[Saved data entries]

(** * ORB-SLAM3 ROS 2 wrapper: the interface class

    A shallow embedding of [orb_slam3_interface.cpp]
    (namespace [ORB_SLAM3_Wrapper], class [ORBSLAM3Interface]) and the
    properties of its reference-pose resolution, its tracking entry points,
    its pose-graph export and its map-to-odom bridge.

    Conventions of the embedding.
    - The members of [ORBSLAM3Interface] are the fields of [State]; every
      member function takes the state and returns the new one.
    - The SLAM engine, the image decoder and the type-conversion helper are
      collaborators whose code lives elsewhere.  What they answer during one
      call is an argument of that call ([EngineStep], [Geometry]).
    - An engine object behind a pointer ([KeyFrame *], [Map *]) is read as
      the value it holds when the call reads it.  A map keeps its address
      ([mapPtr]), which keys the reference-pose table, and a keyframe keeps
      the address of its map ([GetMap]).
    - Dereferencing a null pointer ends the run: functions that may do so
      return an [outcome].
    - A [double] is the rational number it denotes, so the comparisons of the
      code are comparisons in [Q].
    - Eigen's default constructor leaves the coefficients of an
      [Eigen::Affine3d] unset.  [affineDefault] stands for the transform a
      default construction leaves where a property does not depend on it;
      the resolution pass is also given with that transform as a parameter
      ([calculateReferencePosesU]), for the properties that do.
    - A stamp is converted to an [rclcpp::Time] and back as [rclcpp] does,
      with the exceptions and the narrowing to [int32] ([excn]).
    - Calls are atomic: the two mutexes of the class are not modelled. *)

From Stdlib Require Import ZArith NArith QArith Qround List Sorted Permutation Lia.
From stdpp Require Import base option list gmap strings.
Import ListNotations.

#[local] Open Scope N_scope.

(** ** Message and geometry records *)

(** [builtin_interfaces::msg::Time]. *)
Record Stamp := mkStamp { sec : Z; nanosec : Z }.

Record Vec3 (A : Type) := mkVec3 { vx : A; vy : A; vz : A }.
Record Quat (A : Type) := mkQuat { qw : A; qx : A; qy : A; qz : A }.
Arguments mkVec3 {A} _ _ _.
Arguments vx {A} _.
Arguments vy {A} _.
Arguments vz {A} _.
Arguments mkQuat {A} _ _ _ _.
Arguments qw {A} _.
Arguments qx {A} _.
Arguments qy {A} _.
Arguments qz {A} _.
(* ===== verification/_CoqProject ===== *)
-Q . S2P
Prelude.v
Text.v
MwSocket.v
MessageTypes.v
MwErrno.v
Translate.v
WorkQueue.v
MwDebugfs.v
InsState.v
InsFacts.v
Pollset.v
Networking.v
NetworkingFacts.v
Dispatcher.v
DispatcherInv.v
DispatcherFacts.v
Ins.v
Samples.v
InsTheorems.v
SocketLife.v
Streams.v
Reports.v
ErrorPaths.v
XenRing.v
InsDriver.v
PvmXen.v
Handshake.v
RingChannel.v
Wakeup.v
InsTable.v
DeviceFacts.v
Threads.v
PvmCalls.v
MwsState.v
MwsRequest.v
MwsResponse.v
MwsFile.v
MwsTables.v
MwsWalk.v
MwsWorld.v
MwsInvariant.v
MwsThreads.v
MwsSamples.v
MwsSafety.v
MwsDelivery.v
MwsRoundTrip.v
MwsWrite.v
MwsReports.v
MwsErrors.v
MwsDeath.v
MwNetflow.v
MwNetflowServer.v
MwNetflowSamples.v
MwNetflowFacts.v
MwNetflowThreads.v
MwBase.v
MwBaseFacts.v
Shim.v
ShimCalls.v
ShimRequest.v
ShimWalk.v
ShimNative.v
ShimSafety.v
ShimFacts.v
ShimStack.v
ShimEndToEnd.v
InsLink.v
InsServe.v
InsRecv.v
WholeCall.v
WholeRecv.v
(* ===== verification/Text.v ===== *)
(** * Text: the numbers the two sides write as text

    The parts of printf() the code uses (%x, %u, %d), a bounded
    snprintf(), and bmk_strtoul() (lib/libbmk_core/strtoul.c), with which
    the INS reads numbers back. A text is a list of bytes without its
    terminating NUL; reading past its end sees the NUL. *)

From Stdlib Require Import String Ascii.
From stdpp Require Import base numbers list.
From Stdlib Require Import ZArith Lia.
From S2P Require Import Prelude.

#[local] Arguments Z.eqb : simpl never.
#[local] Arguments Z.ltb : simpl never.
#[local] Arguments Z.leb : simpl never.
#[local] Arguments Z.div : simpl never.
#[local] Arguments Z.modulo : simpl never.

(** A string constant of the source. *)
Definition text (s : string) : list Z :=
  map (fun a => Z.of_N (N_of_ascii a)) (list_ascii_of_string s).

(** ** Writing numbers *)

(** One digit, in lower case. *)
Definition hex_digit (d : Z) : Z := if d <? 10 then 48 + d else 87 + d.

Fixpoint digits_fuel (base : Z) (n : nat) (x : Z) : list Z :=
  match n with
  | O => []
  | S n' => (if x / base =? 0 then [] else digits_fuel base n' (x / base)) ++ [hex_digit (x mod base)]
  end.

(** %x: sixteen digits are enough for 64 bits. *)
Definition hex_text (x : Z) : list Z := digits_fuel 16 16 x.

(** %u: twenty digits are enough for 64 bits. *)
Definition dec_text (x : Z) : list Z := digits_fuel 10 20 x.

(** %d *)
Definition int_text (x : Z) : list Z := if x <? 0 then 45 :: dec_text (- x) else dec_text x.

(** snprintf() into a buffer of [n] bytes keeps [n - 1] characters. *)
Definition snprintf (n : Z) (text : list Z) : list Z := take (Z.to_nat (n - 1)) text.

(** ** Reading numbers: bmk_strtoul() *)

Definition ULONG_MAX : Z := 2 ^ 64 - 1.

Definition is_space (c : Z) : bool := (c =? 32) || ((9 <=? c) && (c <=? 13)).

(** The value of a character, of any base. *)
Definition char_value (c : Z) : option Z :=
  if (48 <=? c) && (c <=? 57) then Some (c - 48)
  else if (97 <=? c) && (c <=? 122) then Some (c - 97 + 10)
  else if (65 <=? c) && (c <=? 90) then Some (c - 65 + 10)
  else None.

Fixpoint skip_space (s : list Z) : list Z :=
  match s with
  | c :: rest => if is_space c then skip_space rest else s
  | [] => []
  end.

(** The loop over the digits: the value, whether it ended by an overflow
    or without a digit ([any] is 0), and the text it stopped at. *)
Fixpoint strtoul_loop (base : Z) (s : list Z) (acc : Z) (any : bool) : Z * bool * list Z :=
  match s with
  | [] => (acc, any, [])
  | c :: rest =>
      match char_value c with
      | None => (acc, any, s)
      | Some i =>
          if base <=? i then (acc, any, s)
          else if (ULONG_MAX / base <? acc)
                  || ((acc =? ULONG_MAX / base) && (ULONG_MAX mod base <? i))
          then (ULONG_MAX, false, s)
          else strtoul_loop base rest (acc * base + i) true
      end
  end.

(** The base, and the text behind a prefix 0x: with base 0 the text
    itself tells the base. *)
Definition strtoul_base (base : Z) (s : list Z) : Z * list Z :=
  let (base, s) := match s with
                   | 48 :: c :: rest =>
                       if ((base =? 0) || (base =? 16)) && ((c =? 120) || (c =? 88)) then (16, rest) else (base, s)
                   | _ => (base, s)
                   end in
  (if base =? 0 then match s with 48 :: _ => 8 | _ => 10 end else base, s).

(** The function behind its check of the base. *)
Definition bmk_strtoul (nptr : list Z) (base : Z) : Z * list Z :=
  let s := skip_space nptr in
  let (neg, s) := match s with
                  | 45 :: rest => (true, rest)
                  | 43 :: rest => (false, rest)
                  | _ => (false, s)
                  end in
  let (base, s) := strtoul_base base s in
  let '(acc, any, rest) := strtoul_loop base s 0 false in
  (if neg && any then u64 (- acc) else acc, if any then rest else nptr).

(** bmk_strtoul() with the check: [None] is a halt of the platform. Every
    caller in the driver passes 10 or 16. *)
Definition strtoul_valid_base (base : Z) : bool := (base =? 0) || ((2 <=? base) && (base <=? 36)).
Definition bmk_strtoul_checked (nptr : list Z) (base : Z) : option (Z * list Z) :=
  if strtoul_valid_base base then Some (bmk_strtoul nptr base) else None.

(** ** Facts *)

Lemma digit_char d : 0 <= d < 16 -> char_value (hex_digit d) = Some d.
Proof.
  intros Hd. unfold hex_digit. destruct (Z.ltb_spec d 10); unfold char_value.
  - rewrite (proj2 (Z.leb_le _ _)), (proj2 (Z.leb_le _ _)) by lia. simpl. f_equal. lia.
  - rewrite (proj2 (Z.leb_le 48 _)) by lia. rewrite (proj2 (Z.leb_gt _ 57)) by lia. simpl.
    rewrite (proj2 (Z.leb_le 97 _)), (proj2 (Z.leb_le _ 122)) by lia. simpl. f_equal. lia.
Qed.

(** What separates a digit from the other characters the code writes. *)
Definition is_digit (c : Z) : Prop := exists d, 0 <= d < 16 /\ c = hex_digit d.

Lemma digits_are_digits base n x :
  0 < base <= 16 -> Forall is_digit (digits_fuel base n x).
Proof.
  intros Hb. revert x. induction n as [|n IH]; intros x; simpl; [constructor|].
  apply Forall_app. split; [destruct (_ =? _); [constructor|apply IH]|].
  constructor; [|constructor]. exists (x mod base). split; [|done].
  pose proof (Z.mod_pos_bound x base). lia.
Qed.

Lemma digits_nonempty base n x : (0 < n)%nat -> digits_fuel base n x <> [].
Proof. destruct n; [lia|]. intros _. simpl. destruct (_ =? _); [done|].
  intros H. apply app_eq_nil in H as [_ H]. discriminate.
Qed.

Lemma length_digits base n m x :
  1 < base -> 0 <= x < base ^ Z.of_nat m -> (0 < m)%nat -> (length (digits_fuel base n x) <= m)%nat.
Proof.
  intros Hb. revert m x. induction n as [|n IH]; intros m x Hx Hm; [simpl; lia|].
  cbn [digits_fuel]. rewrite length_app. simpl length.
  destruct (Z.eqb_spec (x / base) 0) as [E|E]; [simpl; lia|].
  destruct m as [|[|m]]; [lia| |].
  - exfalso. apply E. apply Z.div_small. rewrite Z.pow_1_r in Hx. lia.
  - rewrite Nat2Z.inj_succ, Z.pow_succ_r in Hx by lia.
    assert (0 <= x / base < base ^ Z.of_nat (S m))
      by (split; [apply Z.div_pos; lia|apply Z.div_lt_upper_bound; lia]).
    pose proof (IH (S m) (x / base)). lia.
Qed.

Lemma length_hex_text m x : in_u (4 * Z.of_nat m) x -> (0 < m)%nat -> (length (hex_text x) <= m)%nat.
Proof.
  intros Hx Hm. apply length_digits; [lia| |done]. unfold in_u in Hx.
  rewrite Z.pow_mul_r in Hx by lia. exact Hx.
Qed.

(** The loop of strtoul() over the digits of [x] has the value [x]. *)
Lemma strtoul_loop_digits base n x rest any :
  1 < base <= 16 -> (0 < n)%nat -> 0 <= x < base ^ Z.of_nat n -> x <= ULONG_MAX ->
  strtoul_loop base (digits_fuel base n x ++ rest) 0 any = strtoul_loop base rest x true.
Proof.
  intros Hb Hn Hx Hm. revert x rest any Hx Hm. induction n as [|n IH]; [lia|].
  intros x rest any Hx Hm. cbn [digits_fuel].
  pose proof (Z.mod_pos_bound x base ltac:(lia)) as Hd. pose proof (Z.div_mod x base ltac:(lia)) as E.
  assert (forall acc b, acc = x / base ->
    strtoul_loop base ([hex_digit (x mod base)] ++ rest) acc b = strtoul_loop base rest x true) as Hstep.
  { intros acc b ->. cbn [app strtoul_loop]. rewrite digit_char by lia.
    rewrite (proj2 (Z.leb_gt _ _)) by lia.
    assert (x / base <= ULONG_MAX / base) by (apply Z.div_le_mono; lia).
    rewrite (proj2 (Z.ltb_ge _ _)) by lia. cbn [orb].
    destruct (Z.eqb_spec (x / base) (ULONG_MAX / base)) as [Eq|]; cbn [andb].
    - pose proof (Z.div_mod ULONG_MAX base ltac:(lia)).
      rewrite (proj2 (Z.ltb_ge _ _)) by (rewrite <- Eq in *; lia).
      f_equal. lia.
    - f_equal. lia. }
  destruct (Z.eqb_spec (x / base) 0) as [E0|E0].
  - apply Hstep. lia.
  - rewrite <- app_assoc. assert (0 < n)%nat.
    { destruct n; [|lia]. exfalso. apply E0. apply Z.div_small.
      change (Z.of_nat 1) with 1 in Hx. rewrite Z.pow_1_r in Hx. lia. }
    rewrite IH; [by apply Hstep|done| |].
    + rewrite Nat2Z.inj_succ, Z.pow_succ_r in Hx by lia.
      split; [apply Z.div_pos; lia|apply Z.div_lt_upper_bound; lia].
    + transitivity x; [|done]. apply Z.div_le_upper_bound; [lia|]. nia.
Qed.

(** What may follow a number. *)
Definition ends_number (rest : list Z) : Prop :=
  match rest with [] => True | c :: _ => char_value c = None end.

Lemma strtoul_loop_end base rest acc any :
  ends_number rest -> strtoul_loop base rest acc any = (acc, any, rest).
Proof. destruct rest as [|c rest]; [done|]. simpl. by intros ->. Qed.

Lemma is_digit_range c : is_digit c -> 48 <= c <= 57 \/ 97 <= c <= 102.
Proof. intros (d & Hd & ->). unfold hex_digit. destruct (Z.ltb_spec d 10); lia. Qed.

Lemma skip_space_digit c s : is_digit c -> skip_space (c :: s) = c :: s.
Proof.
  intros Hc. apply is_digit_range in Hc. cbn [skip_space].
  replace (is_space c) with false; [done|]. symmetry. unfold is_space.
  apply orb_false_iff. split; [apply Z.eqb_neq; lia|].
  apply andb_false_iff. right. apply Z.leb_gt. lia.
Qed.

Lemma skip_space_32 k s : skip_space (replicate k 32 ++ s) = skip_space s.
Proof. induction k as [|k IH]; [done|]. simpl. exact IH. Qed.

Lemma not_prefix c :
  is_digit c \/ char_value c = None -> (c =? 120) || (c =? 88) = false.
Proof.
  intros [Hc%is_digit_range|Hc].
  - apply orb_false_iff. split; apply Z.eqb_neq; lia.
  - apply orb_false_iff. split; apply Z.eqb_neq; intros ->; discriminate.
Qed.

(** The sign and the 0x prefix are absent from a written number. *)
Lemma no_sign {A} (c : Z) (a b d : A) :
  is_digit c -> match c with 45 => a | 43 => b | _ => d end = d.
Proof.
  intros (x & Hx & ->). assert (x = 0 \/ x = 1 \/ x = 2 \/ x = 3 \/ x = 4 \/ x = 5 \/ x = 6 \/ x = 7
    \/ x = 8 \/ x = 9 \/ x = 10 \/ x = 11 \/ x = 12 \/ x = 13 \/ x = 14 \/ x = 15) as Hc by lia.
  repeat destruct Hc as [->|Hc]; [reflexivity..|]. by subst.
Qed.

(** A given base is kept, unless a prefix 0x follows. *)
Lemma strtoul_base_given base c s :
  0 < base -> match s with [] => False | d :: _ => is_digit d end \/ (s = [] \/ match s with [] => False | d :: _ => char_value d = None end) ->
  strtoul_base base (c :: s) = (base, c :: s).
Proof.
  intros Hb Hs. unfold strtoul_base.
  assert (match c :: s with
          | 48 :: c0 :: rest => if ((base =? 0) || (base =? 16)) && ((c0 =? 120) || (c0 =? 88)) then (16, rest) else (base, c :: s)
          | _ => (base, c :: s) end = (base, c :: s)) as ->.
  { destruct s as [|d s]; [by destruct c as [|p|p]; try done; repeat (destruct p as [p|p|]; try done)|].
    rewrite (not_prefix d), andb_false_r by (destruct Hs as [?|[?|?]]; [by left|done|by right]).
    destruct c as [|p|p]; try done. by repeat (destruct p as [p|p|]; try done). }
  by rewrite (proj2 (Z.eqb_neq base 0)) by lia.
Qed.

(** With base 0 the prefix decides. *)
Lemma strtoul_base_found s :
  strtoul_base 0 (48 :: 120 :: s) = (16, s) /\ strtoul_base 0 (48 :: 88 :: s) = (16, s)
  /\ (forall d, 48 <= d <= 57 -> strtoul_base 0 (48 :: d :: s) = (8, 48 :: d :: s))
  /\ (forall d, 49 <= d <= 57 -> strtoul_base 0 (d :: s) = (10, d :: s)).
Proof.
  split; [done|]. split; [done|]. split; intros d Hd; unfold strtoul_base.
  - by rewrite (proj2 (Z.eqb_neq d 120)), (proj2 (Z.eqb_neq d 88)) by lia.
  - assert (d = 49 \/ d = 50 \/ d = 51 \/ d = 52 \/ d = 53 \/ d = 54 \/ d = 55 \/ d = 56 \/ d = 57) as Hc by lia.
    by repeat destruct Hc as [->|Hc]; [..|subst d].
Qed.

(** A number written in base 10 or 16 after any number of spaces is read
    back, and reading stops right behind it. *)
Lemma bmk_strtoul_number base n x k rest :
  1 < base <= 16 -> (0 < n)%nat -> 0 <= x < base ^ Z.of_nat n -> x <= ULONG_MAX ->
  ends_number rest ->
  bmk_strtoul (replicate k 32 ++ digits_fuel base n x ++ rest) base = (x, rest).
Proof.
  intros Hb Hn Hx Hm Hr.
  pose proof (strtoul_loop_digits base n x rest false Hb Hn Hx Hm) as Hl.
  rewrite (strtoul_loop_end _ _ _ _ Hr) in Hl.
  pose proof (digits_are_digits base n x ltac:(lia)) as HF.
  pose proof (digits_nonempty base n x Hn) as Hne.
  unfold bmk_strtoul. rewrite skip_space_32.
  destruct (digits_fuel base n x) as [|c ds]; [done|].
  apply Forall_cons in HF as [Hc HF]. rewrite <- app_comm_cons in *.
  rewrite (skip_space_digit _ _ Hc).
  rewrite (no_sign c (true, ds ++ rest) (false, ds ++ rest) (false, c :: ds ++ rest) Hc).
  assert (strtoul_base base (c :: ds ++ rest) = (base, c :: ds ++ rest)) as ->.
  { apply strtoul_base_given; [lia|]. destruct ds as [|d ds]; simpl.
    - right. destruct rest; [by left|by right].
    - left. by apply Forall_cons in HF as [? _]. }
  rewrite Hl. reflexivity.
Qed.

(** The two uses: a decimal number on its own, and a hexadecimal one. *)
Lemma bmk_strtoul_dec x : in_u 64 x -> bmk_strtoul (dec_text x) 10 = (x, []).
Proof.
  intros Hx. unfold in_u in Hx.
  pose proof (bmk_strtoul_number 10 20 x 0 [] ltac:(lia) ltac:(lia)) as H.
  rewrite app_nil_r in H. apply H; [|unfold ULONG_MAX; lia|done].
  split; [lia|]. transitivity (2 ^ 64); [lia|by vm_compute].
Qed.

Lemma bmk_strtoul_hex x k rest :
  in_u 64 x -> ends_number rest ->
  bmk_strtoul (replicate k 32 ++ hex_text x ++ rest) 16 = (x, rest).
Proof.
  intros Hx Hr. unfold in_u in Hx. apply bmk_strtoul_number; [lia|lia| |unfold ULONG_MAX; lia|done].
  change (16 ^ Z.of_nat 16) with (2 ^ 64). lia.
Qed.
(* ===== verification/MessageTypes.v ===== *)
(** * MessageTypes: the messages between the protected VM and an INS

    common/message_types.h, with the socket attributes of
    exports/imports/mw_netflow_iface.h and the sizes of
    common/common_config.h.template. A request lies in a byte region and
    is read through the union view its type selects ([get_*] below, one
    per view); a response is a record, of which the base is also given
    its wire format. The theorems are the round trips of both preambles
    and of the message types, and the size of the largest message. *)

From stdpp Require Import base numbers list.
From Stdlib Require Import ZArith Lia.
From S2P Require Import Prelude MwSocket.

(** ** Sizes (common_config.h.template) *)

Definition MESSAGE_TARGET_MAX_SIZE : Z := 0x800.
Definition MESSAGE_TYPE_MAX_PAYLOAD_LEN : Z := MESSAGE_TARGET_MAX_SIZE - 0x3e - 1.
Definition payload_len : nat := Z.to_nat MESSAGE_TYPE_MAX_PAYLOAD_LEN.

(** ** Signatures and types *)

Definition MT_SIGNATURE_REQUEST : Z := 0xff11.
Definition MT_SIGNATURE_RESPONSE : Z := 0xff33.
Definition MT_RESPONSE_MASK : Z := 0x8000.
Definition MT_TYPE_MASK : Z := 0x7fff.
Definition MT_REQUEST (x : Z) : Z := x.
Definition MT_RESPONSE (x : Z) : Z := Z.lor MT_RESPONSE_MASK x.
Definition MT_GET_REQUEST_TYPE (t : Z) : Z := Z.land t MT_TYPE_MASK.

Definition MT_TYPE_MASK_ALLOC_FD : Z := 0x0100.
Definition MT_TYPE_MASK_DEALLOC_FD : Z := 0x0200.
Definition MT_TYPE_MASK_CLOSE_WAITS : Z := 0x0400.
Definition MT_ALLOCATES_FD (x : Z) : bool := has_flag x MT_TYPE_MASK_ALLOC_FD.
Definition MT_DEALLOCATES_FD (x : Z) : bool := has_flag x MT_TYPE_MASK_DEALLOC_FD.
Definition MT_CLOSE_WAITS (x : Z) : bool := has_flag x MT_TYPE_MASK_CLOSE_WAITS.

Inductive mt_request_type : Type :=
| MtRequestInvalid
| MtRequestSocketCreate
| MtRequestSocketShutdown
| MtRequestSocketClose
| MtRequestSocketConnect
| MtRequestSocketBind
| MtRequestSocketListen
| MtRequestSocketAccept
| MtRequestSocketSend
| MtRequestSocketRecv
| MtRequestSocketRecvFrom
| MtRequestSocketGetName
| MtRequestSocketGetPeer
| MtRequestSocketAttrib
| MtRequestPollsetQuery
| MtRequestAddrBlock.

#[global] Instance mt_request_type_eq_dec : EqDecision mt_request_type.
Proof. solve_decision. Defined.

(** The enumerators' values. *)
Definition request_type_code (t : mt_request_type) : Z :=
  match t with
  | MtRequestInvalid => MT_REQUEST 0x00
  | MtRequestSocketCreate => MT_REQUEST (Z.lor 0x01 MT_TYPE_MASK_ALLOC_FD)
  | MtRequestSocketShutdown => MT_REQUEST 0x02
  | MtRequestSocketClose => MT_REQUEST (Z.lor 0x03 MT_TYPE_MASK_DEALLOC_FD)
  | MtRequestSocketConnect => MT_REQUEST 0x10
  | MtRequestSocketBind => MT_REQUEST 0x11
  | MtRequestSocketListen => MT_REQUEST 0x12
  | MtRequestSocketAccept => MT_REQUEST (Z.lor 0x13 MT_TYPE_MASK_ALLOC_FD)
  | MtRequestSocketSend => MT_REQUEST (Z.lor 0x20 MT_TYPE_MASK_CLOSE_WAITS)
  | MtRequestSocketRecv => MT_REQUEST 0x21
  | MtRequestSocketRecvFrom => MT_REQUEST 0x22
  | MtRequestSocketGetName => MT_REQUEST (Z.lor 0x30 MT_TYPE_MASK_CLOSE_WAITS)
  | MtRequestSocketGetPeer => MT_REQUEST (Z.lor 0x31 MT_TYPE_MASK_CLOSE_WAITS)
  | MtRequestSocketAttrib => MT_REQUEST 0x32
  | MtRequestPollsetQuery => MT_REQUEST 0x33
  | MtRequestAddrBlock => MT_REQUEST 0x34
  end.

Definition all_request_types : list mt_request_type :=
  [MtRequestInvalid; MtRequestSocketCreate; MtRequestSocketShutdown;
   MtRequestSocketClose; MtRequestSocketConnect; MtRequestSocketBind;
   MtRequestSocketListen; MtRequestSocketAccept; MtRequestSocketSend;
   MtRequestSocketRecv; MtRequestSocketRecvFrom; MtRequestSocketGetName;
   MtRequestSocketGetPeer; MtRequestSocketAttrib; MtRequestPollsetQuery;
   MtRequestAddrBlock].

TASK — Reproduce the entries above exactly, but only the lines between the line holding "if strtoul_valid_base base" and the line holding "- rewrite Nat2Z.inj_succ, Z.pow_succ_r", inclusive.

RESULT OF THE EXERCISE —
  if strtoul_valid_base base then Some (bmk_strtoul nptr base) else None.

(** ** Facts *)

Lemma digit_char d : 0 <= d < 16 -> char_value (hex_digit d) = Some d.
Proof.
  intros Hd. unfold hex_digit. destruct (Z.ltb_spec d 10); unfold char_value.
  - rewrite (proj2 (Z.leb_le _ _)), (proj2 (Z.leb_le _ _)) by lia. simpl. f_equal. lia.
  - rewrite (proj2 (Z.leb_le 48 _)) by lia. rewrite (proj2 (Z.leb_gt _ 57)) by lia. simpl.
    rewrite (proj2 (Z.leb_le 97 _)), (proj2 (Z.leb_le _ 122)) by lia. simpl. f_equal. lia.
Qed.

(** What separates a digit from the other characters the code writes. *)
Definition is_digit (c : Z) : Prop := exists d, 0 <= d < 16 /\ c = hex_digit d.

Lemma digits_are_digits base n x :
  0 < base <= 16 -> Forall is_digit (digits_fuel base n x).
Proof.
  intros Hb. revert x. induction n as [|n IH]; intros x; simpl; [constructor|].
  apply Forall_app. split; [destruct (_ =? _); [constructor|apply IH]|].
  constructor; [|constructor]. exists (x mod base). split; [|done].
  pose proof (Z.mod_pos_bound x base). lia.
Qed.

Lemma digits_nonempty base n x : (0 < n)%nat -> digits_fuel base n x <> [].
Proof. destruct n; [lia|]. intros _. simpl. destruct (_ =? _); [done|].
  intros H. apply app_eq_nil in H as [_ H]. discriminate.
Qed.

Lemma length_digits base n m x :
  1 < base -> 0 <= x < base ^ Z.of_nat m -> (0 < m)%nat -> (length (digits_fuel base n x) <= m)%nat.
Proof.
  intros Hb. revert m x. induction n as [|n IH]; intros m x Hx Hm; [simpl; lia|].
  cbn [digits_fuel]. rewrite length_app. simpl length.
  destruct (Z.eqb_spec (x / base) 0) as [E|E]; [simpl; lia|].
  destruct m as [|[|m]]; [lia| |].
  - exfalso. apply E. apply Z.div_small. rewrite Z.pow_1_r in Hx. lia.
  - rewrite Nat2Z.inj_succ, Z.pow_succ_r in Hx by lia.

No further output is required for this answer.